(Data to examine begins)

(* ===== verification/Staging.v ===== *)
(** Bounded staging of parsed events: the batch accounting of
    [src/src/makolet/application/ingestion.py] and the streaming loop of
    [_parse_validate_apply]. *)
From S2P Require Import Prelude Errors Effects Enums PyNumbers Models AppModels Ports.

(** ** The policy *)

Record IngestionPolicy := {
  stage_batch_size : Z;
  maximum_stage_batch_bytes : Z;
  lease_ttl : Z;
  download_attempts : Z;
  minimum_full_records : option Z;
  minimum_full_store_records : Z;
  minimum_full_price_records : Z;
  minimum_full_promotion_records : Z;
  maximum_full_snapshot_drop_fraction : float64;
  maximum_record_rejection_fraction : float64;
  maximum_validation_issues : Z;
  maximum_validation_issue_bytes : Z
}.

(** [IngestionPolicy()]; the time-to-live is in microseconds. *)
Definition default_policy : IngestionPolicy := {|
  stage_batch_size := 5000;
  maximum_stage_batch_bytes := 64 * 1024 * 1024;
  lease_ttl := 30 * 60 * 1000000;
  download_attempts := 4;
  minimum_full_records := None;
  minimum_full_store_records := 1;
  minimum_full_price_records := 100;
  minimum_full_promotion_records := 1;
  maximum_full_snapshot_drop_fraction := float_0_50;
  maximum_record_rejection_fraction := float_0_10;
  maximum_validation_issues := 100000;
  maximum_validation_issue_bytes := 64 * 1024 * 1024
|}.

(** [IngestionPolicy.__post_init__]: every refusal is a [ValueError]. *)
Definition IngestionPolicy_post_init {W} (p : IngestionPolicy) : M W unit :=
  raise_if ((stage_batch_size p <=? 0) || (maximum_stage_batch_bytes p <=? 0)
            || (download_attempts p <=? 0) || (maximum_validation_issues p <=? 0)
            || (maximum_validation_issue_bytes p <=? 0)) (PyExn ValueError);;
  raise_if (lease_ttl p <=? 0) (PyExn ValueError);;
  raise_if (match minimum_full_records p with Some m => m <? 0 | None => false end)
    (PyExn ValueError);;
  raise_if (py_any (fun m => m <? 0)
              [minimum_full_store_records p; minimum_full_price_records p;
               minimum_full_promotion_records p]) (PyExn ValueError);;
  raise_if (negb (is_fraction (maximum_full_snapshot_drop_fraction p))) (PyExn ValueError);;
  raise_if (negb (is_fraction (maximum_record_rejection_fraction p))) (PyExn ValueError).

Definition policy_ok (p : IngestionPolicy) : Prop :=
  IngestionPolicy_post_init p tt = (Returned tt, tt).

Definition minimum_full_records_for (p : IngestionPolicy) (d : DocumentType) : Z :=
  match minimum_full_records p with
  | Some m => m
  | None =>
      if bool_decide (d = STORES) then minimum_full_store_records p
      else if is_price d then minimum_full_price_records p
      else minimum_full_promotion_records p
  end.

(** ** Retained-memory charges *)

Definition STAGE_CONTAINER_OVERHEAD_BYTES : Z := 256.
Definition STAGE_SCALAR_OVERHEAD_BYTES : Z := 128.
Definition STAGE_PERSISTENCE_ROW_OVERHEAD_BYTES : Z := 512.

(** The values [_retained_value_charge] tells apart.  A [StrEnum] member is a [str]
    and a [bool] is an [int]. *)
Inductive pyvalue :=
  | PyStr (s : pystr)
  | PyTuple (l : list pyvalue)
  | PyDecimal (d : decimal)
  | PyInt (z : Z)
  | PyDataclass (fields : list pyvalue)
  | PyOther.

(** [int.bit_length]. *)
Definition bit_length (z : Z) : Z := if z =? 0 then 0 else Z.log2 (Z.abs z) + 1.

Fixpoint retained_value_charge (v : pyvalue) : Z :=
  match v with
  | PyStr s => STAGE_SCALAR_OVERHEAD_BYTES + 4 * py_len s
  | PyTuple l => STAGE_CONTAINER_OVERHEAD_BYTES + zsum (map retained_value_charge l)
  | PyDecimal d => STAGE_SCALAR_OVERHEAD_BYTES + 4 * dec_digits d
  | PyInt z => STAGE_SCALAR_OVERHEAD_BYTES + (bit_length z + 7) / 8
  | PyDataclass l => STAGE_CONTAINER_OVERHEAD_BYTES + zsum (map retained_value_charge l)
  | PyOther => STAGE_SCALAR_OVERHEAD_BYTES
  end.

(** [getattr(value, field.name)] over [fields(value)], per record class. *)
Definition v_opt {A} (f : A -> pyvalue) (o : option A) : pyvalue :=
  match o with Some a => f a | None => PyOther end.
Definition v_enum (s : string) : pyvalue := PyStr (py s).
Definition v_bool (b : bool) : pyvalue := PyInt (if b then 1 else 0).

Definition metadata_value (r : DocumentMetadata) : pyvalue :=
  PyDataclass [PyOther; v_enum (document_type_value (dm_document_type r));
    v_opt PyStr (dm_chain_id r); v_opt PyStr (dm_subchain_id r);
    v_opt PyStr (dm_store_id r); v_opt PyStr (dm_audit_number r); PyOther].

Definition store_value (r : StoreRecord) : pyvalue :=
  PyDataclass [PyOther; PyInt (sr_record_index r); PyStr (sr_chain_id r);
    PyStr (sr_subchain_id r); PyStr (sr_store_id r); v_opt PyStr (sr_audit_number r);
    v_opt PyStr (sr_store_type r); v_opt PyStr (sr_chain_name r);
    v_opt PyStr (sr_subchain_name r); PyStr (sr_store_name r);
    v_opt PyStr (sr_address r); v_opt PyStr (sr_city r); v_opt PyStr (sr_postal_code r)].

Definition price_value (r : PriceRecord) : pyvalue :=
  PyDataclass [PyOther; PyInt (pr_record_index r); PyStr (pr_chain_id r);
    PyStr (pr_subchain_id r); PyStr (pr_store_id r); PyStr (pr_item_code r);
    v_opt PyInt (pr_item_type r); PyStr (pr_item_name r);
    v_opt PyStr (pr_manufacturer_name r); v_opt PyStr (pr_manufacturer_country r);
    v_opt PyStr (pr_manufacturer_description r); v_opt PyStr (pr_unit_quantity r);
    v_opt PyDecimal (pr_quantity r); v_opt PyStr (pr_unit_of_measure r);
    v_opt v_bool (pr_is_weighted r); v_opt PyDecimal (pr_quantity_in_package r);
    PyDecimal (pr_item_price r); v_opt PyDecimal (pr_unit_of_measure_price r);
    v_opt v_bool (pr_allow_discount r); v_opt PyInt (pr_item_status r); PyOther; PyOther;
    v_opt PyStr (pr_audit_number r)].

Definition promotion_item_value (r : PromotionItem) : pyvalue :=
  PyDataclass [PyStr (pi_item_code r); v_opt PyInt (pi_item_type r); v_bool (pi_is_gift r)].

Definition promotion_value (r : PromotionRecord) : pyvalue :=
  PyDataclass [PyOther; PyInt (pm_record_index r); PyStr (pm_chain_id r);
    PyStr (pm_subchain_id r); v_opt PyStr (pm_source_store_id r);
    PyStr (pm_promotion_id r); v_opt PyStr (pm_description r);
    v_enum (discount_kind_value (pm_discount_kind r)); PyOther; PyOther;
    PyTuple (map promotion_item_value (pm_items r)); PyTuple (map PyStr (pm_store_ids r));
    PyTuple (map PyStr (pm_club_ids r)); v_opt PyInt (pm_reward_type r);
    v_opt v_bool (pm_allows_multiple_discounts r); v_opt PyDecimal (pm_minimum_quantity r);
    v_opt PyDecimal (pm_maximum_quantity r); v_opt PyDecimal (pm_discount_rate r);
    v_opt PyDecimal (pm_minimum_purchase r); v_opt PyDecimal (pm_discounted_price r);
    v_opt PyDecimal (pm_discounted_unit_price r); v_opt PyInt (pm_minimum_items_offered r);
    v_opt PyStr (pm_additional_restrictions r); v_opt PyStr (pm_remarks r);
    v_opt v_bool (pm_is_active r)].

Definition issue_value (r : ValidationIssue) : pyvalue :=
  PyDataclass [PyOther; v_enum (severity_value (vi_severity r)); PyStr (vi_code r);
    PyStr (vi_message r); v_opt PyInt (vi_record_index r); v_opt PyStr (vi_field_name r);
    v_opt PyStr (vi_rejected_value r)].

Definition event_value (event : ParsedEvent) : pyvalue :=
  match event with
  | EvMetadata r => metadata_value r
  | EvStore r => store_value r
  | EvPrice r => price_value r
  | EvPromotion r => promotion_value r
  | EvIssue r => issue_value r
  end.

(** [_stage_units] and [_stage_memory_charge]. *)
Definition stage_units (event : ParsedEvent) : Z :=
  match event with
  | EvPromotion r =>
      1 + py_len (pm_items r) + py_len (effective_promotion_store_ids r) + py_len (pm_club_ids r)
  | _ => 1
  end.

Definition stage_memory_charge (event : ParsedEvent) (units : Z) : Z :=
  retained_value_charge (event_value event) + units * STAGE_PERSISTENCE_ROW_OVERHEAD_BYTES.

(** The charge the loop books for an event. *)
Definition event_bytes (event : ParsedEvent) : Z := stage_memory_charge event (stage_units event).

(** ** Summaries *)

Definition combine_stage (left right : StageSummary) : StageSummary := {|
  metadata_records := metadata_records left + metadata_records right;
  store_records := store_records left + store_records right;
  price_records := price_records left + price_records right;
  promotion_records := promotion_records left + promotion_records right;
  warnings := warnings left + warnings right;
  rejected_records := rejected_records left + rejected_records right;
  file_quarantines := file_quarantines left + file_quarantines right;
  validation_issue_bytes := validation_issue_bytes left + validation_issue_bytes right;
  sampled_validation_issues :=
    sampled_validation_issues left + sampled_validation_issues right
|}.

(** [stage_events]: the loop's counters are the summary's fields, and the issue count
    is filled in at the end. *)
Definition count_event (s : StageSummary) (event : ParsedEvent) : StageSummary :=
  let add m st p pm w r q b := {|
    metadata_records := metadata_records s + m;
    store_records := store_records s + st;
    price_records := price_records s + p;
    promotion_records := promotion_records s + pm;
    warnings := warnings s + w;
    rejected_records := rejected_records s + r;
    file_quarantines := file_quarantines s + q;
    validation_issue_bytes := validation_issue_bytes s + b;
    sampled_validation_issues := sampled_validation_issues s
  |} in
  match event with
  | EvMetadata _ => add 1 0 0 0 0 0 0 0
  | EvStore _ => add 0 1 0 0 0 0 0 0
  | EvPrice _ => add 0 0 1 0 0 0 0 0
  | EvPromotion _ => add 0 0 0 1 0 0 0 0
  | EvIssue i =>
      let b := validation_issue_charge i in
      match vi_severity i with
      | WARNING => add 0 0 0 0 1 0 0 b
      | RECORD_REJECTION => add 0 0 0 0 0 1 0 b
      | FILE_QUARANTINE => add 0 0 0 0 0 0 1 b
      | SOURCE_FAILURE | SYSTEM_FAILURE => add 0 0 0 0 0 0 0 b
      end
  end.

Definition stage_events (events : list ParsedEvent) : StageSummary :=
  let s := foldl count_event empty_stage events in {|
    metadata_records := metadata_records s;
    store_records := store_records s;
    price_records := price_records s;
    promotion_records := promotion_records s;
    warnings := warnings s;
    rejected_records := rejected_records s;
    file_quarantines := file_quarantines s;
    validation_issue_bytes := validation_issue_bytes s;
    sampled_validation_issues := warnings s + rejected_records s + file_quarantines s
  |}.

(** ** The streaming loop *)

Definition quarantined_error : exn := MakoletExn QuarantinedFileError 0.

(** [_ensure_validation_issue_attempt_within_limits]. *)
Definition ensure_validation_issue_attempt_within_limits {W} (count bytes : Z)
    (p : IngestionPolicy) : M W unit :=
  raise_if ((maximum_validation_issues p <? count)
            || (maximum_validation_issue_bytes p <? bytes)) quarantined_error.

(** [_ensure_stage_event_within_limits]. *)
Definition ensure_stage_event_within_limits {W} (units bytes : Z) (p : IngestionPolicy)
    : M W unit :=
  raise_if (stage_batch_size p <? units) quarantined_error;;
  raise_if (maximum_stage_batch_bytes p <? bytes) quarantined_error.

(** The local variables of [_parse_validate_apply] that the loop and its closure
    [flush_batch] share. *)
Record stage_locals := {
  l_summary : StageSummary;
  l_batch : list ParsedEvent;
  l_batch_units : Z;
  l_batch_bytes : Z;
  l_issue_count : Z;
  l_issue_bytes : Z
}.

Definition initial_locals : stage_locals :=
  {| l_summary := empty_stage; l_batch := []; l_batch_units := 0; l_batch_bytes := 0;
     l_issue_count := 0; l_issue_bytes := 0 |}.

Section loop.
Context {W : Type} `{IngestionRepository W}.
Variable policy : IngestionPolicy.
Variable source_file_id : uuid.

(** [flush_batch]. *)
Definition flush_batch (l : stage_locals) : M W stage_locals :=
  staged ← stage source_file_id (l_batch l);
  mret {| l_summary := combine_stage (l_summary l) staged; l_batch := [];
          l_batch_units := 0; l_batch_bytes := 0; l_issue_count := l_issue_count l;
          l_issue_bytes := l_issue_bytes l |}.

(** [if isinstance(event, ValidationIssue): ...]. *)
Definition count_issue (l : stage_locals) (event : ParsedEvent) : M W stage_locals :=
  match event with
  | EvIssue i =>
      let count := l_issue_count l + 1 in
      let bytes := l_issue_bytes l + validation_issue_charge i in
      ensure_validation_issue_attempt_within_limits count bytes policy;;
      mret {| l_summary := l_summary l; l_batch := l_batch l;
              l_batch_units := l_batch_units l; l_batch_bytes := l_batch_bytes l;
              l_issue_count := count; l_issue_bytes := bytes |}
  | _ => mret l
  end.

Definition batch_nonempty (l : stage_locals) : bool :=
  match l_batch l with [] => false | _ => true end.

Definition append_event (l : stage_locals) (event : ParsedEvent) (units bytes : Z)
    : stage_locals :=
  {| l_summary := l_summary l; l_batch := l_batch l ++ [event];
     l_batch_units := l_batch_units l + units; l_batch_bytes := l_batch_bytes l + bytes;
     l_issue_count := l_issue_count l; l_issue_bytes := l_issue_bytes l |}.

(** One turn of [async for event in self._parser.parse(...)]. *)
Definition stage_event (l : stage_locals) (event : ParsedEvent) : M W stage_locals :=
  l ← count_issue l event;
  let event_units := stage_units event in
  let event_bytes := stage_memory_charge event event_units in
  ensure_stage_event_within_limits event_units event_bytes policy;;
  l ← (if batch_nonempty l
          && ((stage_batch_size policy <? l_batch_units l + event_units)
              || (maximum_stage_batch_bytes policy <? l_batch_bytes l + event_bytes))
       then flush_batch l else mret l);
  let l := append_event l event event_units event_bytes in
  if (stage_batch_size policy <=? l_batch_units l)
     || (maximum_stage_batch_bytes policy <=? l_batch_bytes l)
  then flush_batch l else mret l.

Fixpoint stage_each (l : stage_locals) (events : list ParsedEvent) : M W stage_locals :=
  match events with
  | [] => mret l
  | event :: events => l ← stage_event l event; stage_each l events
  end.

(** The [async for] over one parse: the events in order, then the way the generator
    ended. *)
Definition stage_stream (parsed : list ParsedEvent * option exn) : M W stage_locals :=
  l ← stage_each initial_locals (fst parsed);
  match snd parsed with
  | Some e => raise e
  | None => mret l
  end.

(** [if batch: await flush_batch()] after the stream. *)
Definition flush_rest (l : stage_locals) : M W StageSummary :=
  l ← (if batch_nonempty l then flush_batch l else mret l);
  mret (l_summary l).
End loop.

(Data to examine ends)

Problem:
There is a line with "(** [_ensure_validation_issue_attempt_within_limits]. *)" and a line with "raise_if (stage_batch_size p" above. Copy exactly those two lines and all lines between them, with nothing else.

Solved exercise:
(** [_ensure_validation_issue_attempt_within_limits]. *)
Definition ensure_validation_issue_attempt_within_limits {W} (count bytes : Z)
    (p : IngestionPolicy) : M W unit :=
  raise_if ((maximum_validation_issues p <? count)
            || (maximum_validation_issue_bytes p <? bytes)) quarantined_error.

(** [_ensure_stage_event_within_limits]. *)
Definition ensure_stage_event_within_limits {W} (units bytes : Z) (p : IngestionPolicy)
    : M W unit :=
  raise_if (stage_batch_size p <? units) quarantined_error;;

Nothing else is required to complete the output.